E’ quanto scrive in sintesi l’Arcivescovo Silvano M. Tomasi, Osservatore permanente della Santa Sede presso l’Ufficio ONU a Ginevra, nell’articolo dal titolo “Riconciliazione: l’esperienza della Chiesa cattolica” apparso sul Bollettino dell’Osservatorio internazionale Cardinale Van Thuân (2/2009).

Nella sua riflessione, il presule parte dal testo della Risoluzione dell’Assemblea generale delle Nazioni Unite (61/17) che ha proclamato il 2009 Anno Internazionale della Riconciliazione e che si richiama ai principi di giustizia e pacifica convivenza pur senza definirla.

“La riconciliazione – afferma da subito mons. Tomasi – non può avvenire nel vuoto”.

Infatti, spiega, “l’intera comunità internazionale deve svolgere un ruolo attivo nei processi di peacekeeping e di peacebuilding, di disarmo, di sviluppo sostenibile, di promozione e di difesa dei diritti umani all’interno della inalienabile dignità della persona umana, di democrazia, di stato di diritto e governance, tutte esigenze che aprono la strada alla riconciliazione”.

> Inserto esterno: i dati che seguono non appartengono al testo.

(** A call that is not interleaved with another. *)
Definition dispatch (d : Dispatcher) (check : option (EvidenceReceipt -> bool))
  (effect : ProposedAction -> handler_end) (action : ProposedAction) (receipt : EvidenceReceipt)
  (timeout_s now : float) : res ExecutionOutcome * Dispatcher :=
match dispatch_admit d check action receipt with
| (Raise e, d') => (Raise e, d')
| (Ok (Recorded o), d') => (Ok o, d')
| (Ok Started, d') =>
    dispatch_record (dispatch_leave d') (pa_idempotency_key action)
      (effect_outcome (effect action) timeout_s now)
end.
End outcome.

(** ** Interleaved calls *)

(** A call past admission: its effect is running, or its outcome is about to be
    recorded. *)
Inductive thread :=
| Running (key : string)
| Leaving (key : string) (r : res ExecutionOutcome).

Definition thread_key (t : thread) : string := match t with Running k | Leaving k _ => k end.
Definition is_running (t : thread) : bool := match t with Running _ => true | Leaving _ _ => false end.

Record system := {
  sy_dispatcher : Dispatcher;
  sy_threads : list thread;
  sy_effects : list (ProposedAction * EvidenceReceipt);
  sy_failed_submits : nat
}.

(** A [submit] that raised leaves its reservation behind. *)
Definition submit_failed (r : res admission_result) : nat :=
  match r with
  | Raise (PyException name) => if (name =? "RuntimeError")%string then 1 else 0
  | _ => 0
  end.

In particolare, aggiunge, per affrontare la riconciliazione tra avversari “la verità” e “la giustizia” devono essere viste come “indispensabili elementi se la riconciliazione deve portare ad una pace duratura”.

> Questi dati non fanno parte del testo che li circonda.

(** Calls that end take their claims with them. *)
Lemma ledger_inv_drop l cs cs' eff rs an :
  sublist cs' cs -> ledger_inv l cs eff rs an -> ledger_inv l cs' eff rs an.
Proof.
  intros Hsub [? ? Hh He Hc Hk ? ? ? ? ?].
  assert (forall c, c ∈ cs' -> c ∈ cs) as Hin 
    by (intros c Hc'; eapply elem_of_submseteq; [exact Hc'|by apply sublist_submseteq]).
  constructor; eauto. eapply sublist_NoDup; [exact Hh|].
  clear -Hsub. induction Hsub as [|x l1 l2 _ IH|x l1 l2 _ IH]; cbn; [done| |];
    destruct (holds x); by try constructor.
Qed.

Lemma middle_sublist {A} (l1 l2 : list A) x : sublist (l1 ++ l2) (l1 ++ x :: l2).
Proof. apply sublist_app; [done|]. by constructor. Qed.

Lemma elem_of_middle {A} (l1 l2 : list A) x y : y ∈ l1 ++ x :: l2 <-> x = y \/ y ∈ l1 ++ l2.
Proof. rewrite !elem_of_app, elem_of_cons. naive_solver. Qed.

(** A call that moves on without holding or giving up a claim. *)
Lemma ledger_inv_replace l c1 c2 x y eff rs an :
  ledger_inv l (c1 ++ x :: c2) eff rs an -> holds y = None ->
  (forall i a r, y = (i, Claiming a r) -> issued r) -> ledger_inv l (c1 ++ y :: c2) eff rs an.
Proof.
  intros Hinv Hy Hi. pose proof (ledger_inv_drop _ _ _ _ _ _ (middle_sublist c1 c2 x) Hinv) as Hd.
  destruct Hd as [? ? Hh He Hc Hk ? ? ? ? ?]. constructor; try done.
  - rewrite omap_app in *. cbn. by rewrite Hy.
  - intros i a [E|H]%elem_of_middle; [by subst y|by eapply He].
  - intros i a o [E|H]%elem_of_middle; [by subst y|by eapply Hc].
  - intros i a r [E|H]%elem_of_middle; [by eapply Hi|by eapply Hk].
Qed.

Lemma claim_cases l action receipt :
  (is_Some (l !! pa_idempotency_key action) /\ claim l action receipt = (false, l)) \/
  (l !! pa_idempotency_key action = None /\
   exists r, lr_status r = "claimed" /\ claim l action receipt = (true, <[pa_idempotency_key action := r]> l)).
Proof.
  unfold claim. destruct (l !! pa_idempotency_key action) eqn:E; [left; eauto|right].
  split; [done|]. eexists. split; [|reflexivity]. done.
Qed.

(** A claim written to the table, by whoever. *)
Lemma ledger_inv_claim l cs eff rs an k r :
  l !! k = None -> lr_status r = "claimed" ->
  ledger_inv l cs eff rs an -> ledger_inv (<[k := r]> l) cs eff rs an.
Proof.
  intros Hk Hr [? Hp ? He Hc ? ? ? Hrow ? ?].
  assert (forall k', claimed_row l k' -> claimed_row (<[k := r]> l) k') as Hgrow.
  { intros k' (r' & H & ?). exists r'. split; [|done]. rewrite lookup_insert_ne; [done|]. intros ->. congruence. }
  constructor; try done.
  - intros k' H. rewrite lookup_insert. destruct decide; [done|]. by apply Hp.
  - intros i a H. destruct (He i a H) as (? & ? & ?). auto.
  - intros i a o H. destruct (Hc i a o H) as (? & ?). auto.
  - intros k' r'. rewrite lookup_insert. destruct decide as [<-|]; [intros [= <-]; by left|apply Hrow].
Qed.

Lemma holds_elem k (cs : list (nat * call)) : k ∈ omap holds cs <->
  exists i a, k = pa_idempotency_key a /\ ((i, Effecting a) ∈ cs \/ exists o, (i, Completing a o) ∈ cs).
Proof.
  rewrite list_elem_of_omap. split.
  - intros ([i c] & Hin & Hh). destruct c; cbn in Hh; simplify_eq; exists i, action; eauto.
  - intros (i & a & -> & [H|[o H]]); eexists; by split.
Qed.

(** The call that claimed a free key is the only one to hold it. *)
Lemma ledger_inv_start l c1 c2 eff rs an i action receipt r :
  l !! pa_idempotency_key action = None -> lr_status r = "claimed" ->
  ledger_inv l (c1 ++ (i, Claiming action receipt) :: c2) eff rs an ->
  ledger_inv (<[pa_idempotency_key action := r]> l) (c1 ++ (i, Effecting action) :: c2)
    ((action, receipt) :: eff) rs an.
Proof.
  intros Hfree Hr Hinv. set (k := pa_idempotency_key action) in *.
  pose proof (ledger_inv_drop _ _ _ _ _ _ (middle_sublist c1 c2 _) Hinv) as Hd.
  pose proof (ledger_inv_claim _ _ _ _ _ k r Hfree Hr Hd) as [Ho Hp Hh He Hc Hk Hrs Hs Hrow Ha Hi].
  destruct Hd as [_ Hp0 _ He0 Hc0 _ _ Hs0 _ _ _].
  assert (k ∉ effect_keys_of eff) as Hnew.
  { intros H. apply Hp0 in H. rewrite Hfree in H. by destruct H. }
  constructor; try done.
  - by apply NoDup_cons.
  - intros k' [->|H]%elem_of_cons; [by rewrite lookup_insert_eq|by apply Hp].
  - rewrite omap_app in *. cbn. fold k. apply NoDup_app in Hh as Hh'. rewrite <- Permutation_middle.
    apply NoDup_cons. split; [|done]. rewrite <- omap_app. intros (j & a & E & [H|[o H]])%holds_elem.
    + apply Hnew. rewrite E. by apply (He0 j).
    + destruct (Hc0 j a o H) as [_ Hin]. apply Hs0 in Hin as [Hin _]. apply Hnew. by rewrite E.
  - intros j a [E|H]%elem_of_middle.
    + injection E as <- <-. split_and!; [by left|exists r; by rewrite lookup_insert_eq|].
      intros ([k' o] & E & Hin)%list_elem_of_fmap. cbn in E. subst k'. by apply Hs0 in Hin as [? _].
    + destruct (He j a H) as (? & ? & ?). split_and!; [by right|done|done].
  - intros j a o [E|H]%elem_of_middle; [done|by eapply Hc].
  - intros j a r' [E|H]%elem_of_middle; [done|by eapply Hk].
  - intros k' o H. destruct (Hs k' o H). split; [by right|done].
  - constructor; [|done]. destruct Hinv as [_ _ _ _ _ Hk0 _ _ _ _ _]. apply (Hk0 i action). apply elem_of_middle. by left.
Qed.

(** The effect ends: its outcome is the result of the key. *)
Lemma ledger_inv_effect l c1 c2 eff rs an i action o :
  settled o -> ledger_inv l (c1 ++ (i, Effecting action) :: c2) eff rs an ->
  ledger_inv l (c1 ++ (i, Completing action o) :: c2) eff ((pa_idempotency_key action, o) :: rs) an.
Proof.
  intros Hset [Ho Hp Hh He Hc Hk Hrs Hs Hrow Ha Hi]. set (k := pa_idempotency_key action) in *.
  destruct (He i action) as (Hin & Hcl & Hnew); [apply elem_of_middle; by left|].
  constructor; try done.
  - by rewrite omap_app in *.
  - intros j a [E|H]%elem_of_middle; [done|]. destruct (He j a) as (? & ? & ?); [apply elem_of_middle; by right|].
    split_and!; [done|done|]. cbn. rewrite not_elem_of_cons. split; [|done]. intros E.
    rewrite omap_app in Hh. cbn in Hh. rewrite <- Permutation_middle, <- omap_app in Hh.
    apply NoDup_cons in Hh as [Hh _]. apply Hh. apply holds_elem. exists j, a. auto.
  - intros j a o' [E|H]%elem_of_middle; [injection E as <- <- <-; split; [done|by left]|].
    destruct (Hc j a o') as [? ?]; [apply elem_of_middle; by right|]. split; [done|by right].
  - intros j a r [E|H]%elem_of_middle; [done|]. apply (Hk j a). apply elem_of_middle. by right.
  - cbn. by apply NoDup_cons.
  - intros k' o' [E|H]%elem_of_cons; [by injection E as -> ->|by apply Hs].
  - intros k' r H. destruct (Hrow k' r H) as [?|(o' & ? & ?)]; [by left|right]. exists o'. split; [by right|done].
  - intros k' o' H. destruct (Ha k' o' H) as [?|?]; [by left|right]. by right.
Qed.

“Negli ultimi anni – scrive – è diventata chiara la consapevolezza che la riconciliazione è un impegno per la società civile, per le chiese e per i gruppi di volontari, per gli studiosi e le università”, perché “una pace duratura non può essere imposta”.

“Una parola non presente nella Risoluzione delle Nazioni Unite, eppure fondamentale per ogni concreta iniziativa di riconciliazione – osserva l’Arcivescovo Tomasi –, è perdono, la volontà di ripartire, di ristabilire relazioni interrotte e di guardare al futuro piuttosto che al passato”.

“Qui le radici religiose della riconciliazione assumono tutto il loro significato”, afferma perché “la parola riconciliazione stessa proviene dalla lunga tradizione della religione che afferma che il perdono può e dovrebbe reintegrare una persona nella comunità e una comunità nel più vasto organismo di tutti i credenti, e rende possibile il passaggio dalla comunità alla comunione”.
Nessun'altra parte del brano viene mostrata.